• [EXERCISE DIRECTIONS] Exactly the lines from the one that holds "rewrite has_dotdot_cons." to the end of the data below: retype these and nothing else.
■ ■ ■ ■ ■
(* ================================================================== *)
(** ** Paths and storage *)

Section Paths.

Lemma append_cons c (a b : string) : String c a +:+ b = String c (a +:+ b).
Proof. reflexivity. Qed.


Lemma occurs_app c a b : occurs c (a +:+ b) = occurs c a || occurs c b.
Proof.
  induction a as [|c' a IH]; [done|].
  rewrite append_cons. cbn. by rewrite IH, orb_assoc.
Qed.





End Paths.

Section Storage.

Context (cfg : config) (w : world).





End Storage.

(* ================================================================== *)
(** ** Successful runs, and runs that fail while storing *)

Section PipelineSuccess.

Context (cfg : config) (w : world).






End PipelineSuccess.







(* ================================================================== *)
(** ** S3 keys *)

Section S3Key.

Lemma string_pair_ind (P : string → Prop) :
  P "" → (∀ c, P (String c "")) →
  (∀ c c' r, P r → P (String c' r) → P (String c (String c' r))) →
  ∀ s, P s.
Proof.
  intros H0 H1 H2 s.
  assert (P s ∧ ∀ c, P (String c s)) as [Hs _]; [|exact Hs].
  induction s as [|c' s [IH IH']]; [by split|].
  split; [apply IH'|]. intros c. by apply H2.
Qed.

Lemma remove_dotdot_keeps_head c r :
  Ascii.eqb c "." = false →
  Py.remove_dotdot (String c r) = String c (Py.remove_dotdot r).
Proof. intros Hc. destruct r as [|c' r']; cbn; by rewrite ?Hc. Qed.

Lemma remove_dotdot_pair c c' r :
  Py.remove_dotdot (String c (String c' r))
  = if Ascii.eqb c "." && Ascii.eqb c' "." then Py.remove_dotdot r
    else String c (Py.remove_dotdot (String c' r)).
Proof. reflexivity. Qed.

Lemma has_dotdot_cons c r :
  has_dotdot (String c r)
  = match r with
    | String c' _ => Ascii.eqb c "." && Ascii.eqb c' "." || has_dotdot r
    | EmptyString => false
    end.
Proof. reflexivity. Qed.

(** A single pass of [replace("..", "")] leaves no two dots in a row. *)
Lemma remove_dotdot_clean s : has_dotdot (Py.remove_dotdot s) = false.
Proof.
  induction s as [|c|c c' r IHr IHc'] using string_pair_ind.
  1,2: reflexivity.
  rewrite remove_dotdot_pair.
  destruct (Ascii.eqb c "." && Ascii.eqb c' ".") eqn:Hdots; [exact IHr|].
  rewrite has_dotdot_cons.
  destruct (Py.remove_dotdot (String c' r)) as [|x rest] eqn:Hrest; [done|].
  rewrite IHc', orb_false_r.
  destruct (Ascii.eqb c ".") eqn:Hc; [|done]. cbn in Hdots |- *.
  rewrite remove_dotdot_keeps_head in Hrest by done.
  injection Hrest as <- _. exact Hdots.
Qed.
■ ■ ■ ■ ■
• [RESPONSE BELOW]
  rewrite has_dotdot_cons.
  destruct (Py.remove_dotdot (String c' r)) as [|x rest] eqn:Hrest; [done|].
  rewrite IHc', orb_false_r.
  destruct (Ascii.eqb c ".") eqn:Hc; [|done]. cbn in Hdots |- *.
  rewrite remove_dotdot_keeps_head in Hrest by done.
  injection Hrest as <- _. exact Hdots.
Qed.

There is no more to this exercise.